(Collected data)

——

(** After a loop of [mkdir], every path of the loop is a directory. *)
Lemma for_each_mkdir_dirs (l : list path) (s s' : fs) :
  for_each mkdir l s = inr s' ->
  forall q, In q l -> lookup s' q = Some Dir.
Proof.
  revert s. induction l as [| p l IH]; intros s H q Hq; [destruct Hq |].
  simpl in H. destruct (mkdir p s) as [e | s1] eqn:E; [discriminate H |].
  simpl in H. destruct Hq as [<- | Hq]; [| apply (IH s1 H q Hq)].
  apply (for_each_mkdir_keeps l s1 s' H); [| left; reflexivity].
  exact (proj1 (mkdir_inr p s s1 E)).
Qed.

Lemma for_each_map {A B : Type} (f : A -> B) (body : B -> fs -> result fs)
  (l : list A) (s : fs) :
  for_each (fun x => body (f x)) l s = for_each body (map f l) s.
Proof.
  revert s. induction l as [| x l IH]; intro s; [reflexivity |].
  simpl. destruct (body (f x) s); [reflexivity | apply IH].
Qed.

(** A loop whose rounds all leave the tree as it is. *)
Lemma for_each_fixed {A : Type} (body : A -> fs -> result fs) (l : list A)
  (s : fs) :
  (forall x, In x l -> body x s = inr s) -> for_each body l s = inr s.
Proof.
  induction l as [| x l IH]; intro H; [reflexivity |].
  simpl. rewrite H by (left; reflexivity). simpl.
  apply IH. intros y Hy. apply H. right. exact Hy.
Qed.

(** ** [create_structure] *)

Section CreateStructure.

Variable base : string.
Variable folders : list string.

Lemma write_entry_inr (entry : path * string) (s s' : fs) :
  (write_entry base) entry s = inr s' ->
  keeps [base :: fst entry] s s' /\
  lookup s' (base :: fst entry) = Some (File (snd entry)) /\
  lookup s' (parent (base :: fst entry)) = Some Dir /\
  forall r, In r (prefixes (parent (base :: fst entry))) ->
            lookup s' r = Some Dir.
Proof.
  unfold write_entry. cbv zeta. intro H.
  destruct (mkdir_parents (parent (base :: fst entry)) s) as [e | s1] eqn:E;
    cbn [bind] in H; [discriminate H |].
  pose proof (write_text_keeps _ _ _ _ H) as Hk.
  destruct (write_text_inr _ _ _ _ H) as [_ [Hf [Hd _]]].
  split; [| split; [exact Hf | split; [exact Hd |]]].
  - apply (keeps_trans [] _ s s1 s'); [| exact Hk].
    apply (for_each_mkdir_keeps _ _ _ E).
  - intros r Hr. apply Hk; [| left; reflexivity].
    apply (for_each_mkdir_dirs _ _ _ E r Hr).
Qed.

Lemma In_targets (q : path) (files : list (path * string)) :
  In q (flat_map (fun entry => [base :: fst entry]) files)
  <-> In q (targets base files).
Proof.
  unfold targets. rewrite in_flat_map, in_map_iff. split.
  - intros [e [He [<- | []]]]. exists e. auto.
  - intros [e [<- He]]. exists e. split; [exact He | left; reflexivity].
Qed.

Lemma files_loop_keeps (files : list (path * string)) (s s' : fs) :
  for_each (write_entry base) files s = inr s' -> keeps (targets base files) s s'.
Proof.
  intro H.
  apply (keeps_weaken (flat_map (fun entry => [base :: fst entry]) files)).
  - intros q Hq. apply In_targets, Hq.
  - apply (for_each_keeps (write_entry base) (fun entry => [base :: fst entry]));
      [| exact H].
    intros x s0 s1 Hx. apply (write_entry_inr x s0 s1 Hx).
Qed.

——

Set the entries down again exactly, beginning with their first line and ending with the line that contains "simpl. rewrite H"; omit all other lines.

(** After a loop of [mkdir], every path of the loop is a directory. *)
Lemma for_each_mkdir_dirs (l : list path) (s s' : fs) :
  for_each mkdir l s = inr s' ->
  forall q, In q l -> lookup s' q = Some Dir.
Proof.
  revert s. induction l as [| p l IH]; intros s H q Hq; [destruct Hq |].
  simpl in H. destruct (mkdir p s) as [e | s1] eqn:E; [discriminate H |].
  simpl in H. destruct Hq as [<- | Hq]; [| apply (IH s1 H q Hq)].
  apply (for_each_mkdir_keeps l s1 s' H); [| left; reflexivity].
  exact (proj1 (mkdir_inr p s s1 E)).
Qed.

Lemma for_each_map {A B : Type} (f : A -> B) (body : B -> fs -> result fs)
  (l : list A) (s : fs) :
  for_each (fun x => body (f x)) l s = for_each body (map f l) s.
Proof.
  revert s. induction l as [| x l IH]; intro s; [reflexivity |].
  simpl. destruct (body (f x) s); [reflexivity | apply IH].
Qed.

(** A loop whose rounds all leave the tree as it is. *)
Lemma for_each_fixed {A : Type} (body : A -> fs -> result fs) (l : list A)
  (s : fs) :
  (forall x, In x l -> body x s = inr s) -> for_each body l s = inr s.
Proof.
  induction l as [| x l IH]; intro H; [reflexivity |].
  simpl. rewrite H by (left; reflexivity). simpl.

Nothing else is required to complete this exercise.